PENCURIAN KLATEN : Maling Gondol Perhiasan Ratusan Juta Rupiah dari Rumah Kades Pakisan

13 Maret 2018 18:35 WIB Taufik Sidik Prakoso Klaten Share :

Rumah Kades Pakisan, Cawas, Klaten, disatroni pencuri, perhiasan bernilai ratusan juta rupiah raib.

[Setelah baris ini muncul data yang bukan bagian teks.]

Definition new_TopicRing (capacity : option nat) : TopicRing :=
  {| buffers := []; ring_capacity := default 256%nat capacity |}.

Definition ring_push (r : TopicRing) (topic : string) (env : Envelope) (streamId : string) (now : Z) : TopicRing :=
  let buf := default [] (map_get topic (buffers r)) ++ [{| re_envelope := env; stream_id := streamId; received_at := now |}] in
  let buf := if (ring_capacity r <? length buf)%nat then drop (length buf - ring_capacity r) buf else buf in
  {| buffers := map_set topic buf (buffers r); ring_capacity := ring_capacity r |}.

(** [buf.slice(-n)] for [n >= 1]. *)
Definition last_n {A} (n : nat) (l : list A) : list A := drop (length l - n) l.

Definition ring_recent (r : TopicRing) (topic : string) (limit : Z) : list RingEntry :=
  match map_get topic (buffers r) with
  | None => []
  | Some buf => last_n (Z.to_nat (Z.max 1 (Z.min limit (Z.of_nat (ring_capacity r))))) buf
  end.

Definition ring_topics (r : TopicRing) : list string := map_keys (buffers r).

(** ** agents.ts *)

Record CacheEntry := { active : bool; cache_expiresAt : Z }.

Record RpcAgentLookup := {
  cache : list (string * CacheEntry);
  positiveTtl : Z;
  negativeTtl : Z;
  maxEntries : nat;
}.

Definition new_RpcAgentLookup (pos neg : option Z) (entries : option nat) : RpcAgentLookup :=
  {| cache := []; positiveTtl := default 30000%Z pos; negativeTtl := default 5000%Z neg;
     maxEntries := default 1024%nat entries |}.

Definition STATUS_ACTIVE : Z := 0.

Definition with_cache (a : RpcAgentLookup) c : RpcAgentLookup :=
  {| cache := c; positiveTtl := positiveTtl a; negativeTtl := negativeTtl a; maxEntries := maxEntries a |}.

Definition lookup_put (a : RpcAgentLookup) (key : string) (act : bool) (now : Z) : RpcAgentLookup :=
  let c := if (maxEntries a <=? map_size (cache a))%nat then
             match map_first_key (cache a) with
             | Some oldest => map_delete oldest (cache a)
             | None => cache a
             end
           else cache a in
  let ttl := if act then positiveTtl a else negativeTtl a in
  with_cache a (map_set key {| active := act; cache_expiresAt := now + ttl |} c).

(** What follows a cache miss: [new PublicKey] rejects the key, or
    [getProgramAccounts] answers with the status slices of the matching accounts,
    or it fails. *)
Inductive lookup_reply := BadKey | Accounts (slices : list (list Z)) | RpcError.

Definition cache_hit (a : RpcAgentLookup) (operator : string) (now : Z) : option bool :=
  match map_get operator (cache a) with
  | Some hit => if (now <? cache_expiresAt hit)%Z then Some (active hit) else None
  | None => None
  end.

Definition has_active (slices : list (list Z)) : bool :=
  existsb (fun d => match d with b :: _ => (b =? STATUS_ACTIVE)%Z | [] => false end) slices.

(** The rest of [isActiveOperator], with the [now] of its start. *)
Definition finish_lookup (a : RpcAgentLookup) (operator : string) (now : Z) (reply : lookup_reply) : bool * RpcAgentLookup :=
  match reply with
  | BadKey => (false, lookup_put a operator false now)
  | RpcError => (false, a)
  | Accounts slices => let act := has_active slices in (act, lookup_put a operator act now)
  end.

Definition isActiveOperator (a : RpcAgentLookup) (operator : string) (now : Z) (reply : lookup_reply) : bool * RpcAgentLookup :=
  match cache_hit a operator now with
  | Some b => (b, a)
  | None => finish_lookup a operator now reply
  end.

Definition lookup_invalidate (a : RpcAgentLookup) (operator : string) : RpcAgentLookup :=
  with_cache a (map_delete operator (cache a)).

(** Calls that overlap: a hit answers at once; a miss finishes after any number of
    other calls, with the time it started at; keys may be invalidated in between. *)
Inductive lookup_event :=
| L_hit (operator : string) (now : Z)
| L_finish (operator : string) (now : Z) (reply : lookup_reply)
| L_invalidate (operator : string).

Definition lookup_step (a : RpcAgentLookup) (e : lookup_event) : RpcAgentLookup :=
  match e with
  | L_hit _ _ => a
  | L_finish op now reply => (finish_lookup a op now reply).2
  | L_invalidate op => lookup_invalidate a op
  end.

Definition lookup_run (a : RpcAgentLookup) (es : list lookup_event) : RpcAgentLookup := fold_left lookup_step es a.

(** ** streams.ts: the reply of XREADGROUP *)

Record StreamMessage := { sm_streamId : string; sm_topic : string; sm_envelope : Envelope }.

(** [parse]: [JSON.parse] of a stored envelope; [None] when it throws. *)
Section stream_read.
Variable parse : string -> option Envelope.

Fixpoint index_of (x : string) (l : list string) : option nat :=
  match l with
  | [] => None
  | y :: l' => if decide (x = y) then Some 0%nat else option_map S (index_of x l')
  end.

Solopos.com, KLATEN -- Rumah Kepala Desa (Kades) Pakisan, Kecamatan Cawas, F.X. Dedy Sukardi, disatroni maling, Selasa (13/3/2018) siang. Dari kejadian itu, uang senilai Rp19 juta dan perhiasan senilai Rp250 juta raib.

Dedy mengatakan saat kejadian kondisi rumah kosong. Pintu-pintu rumah terkunci. Saat itu, Dedy berada di Kantor Badan Pertanahan Nasional (BPN) Klaten untuk mengikuti sidang. Sementara istrinya berada di salon untuk bersiap menghadiri pelantikan perangkat desa sesuai hasil penyesuaian struktur organisasi tata kerja pemerintah desa terbaru.

“Yang pulang lebih dulu ke rumah itu istri saya setelah duhur [sekitar pukul 12.00 WIB]. Kalau saya langsung ke balai desa yang berada di seberang rumah saya. Istri kemudian menelepon saya memberi tahu rumah sudah dalam kondisi acak-acakan,” kata Dedy saat dihubungi Solopos.com, Selasa sore.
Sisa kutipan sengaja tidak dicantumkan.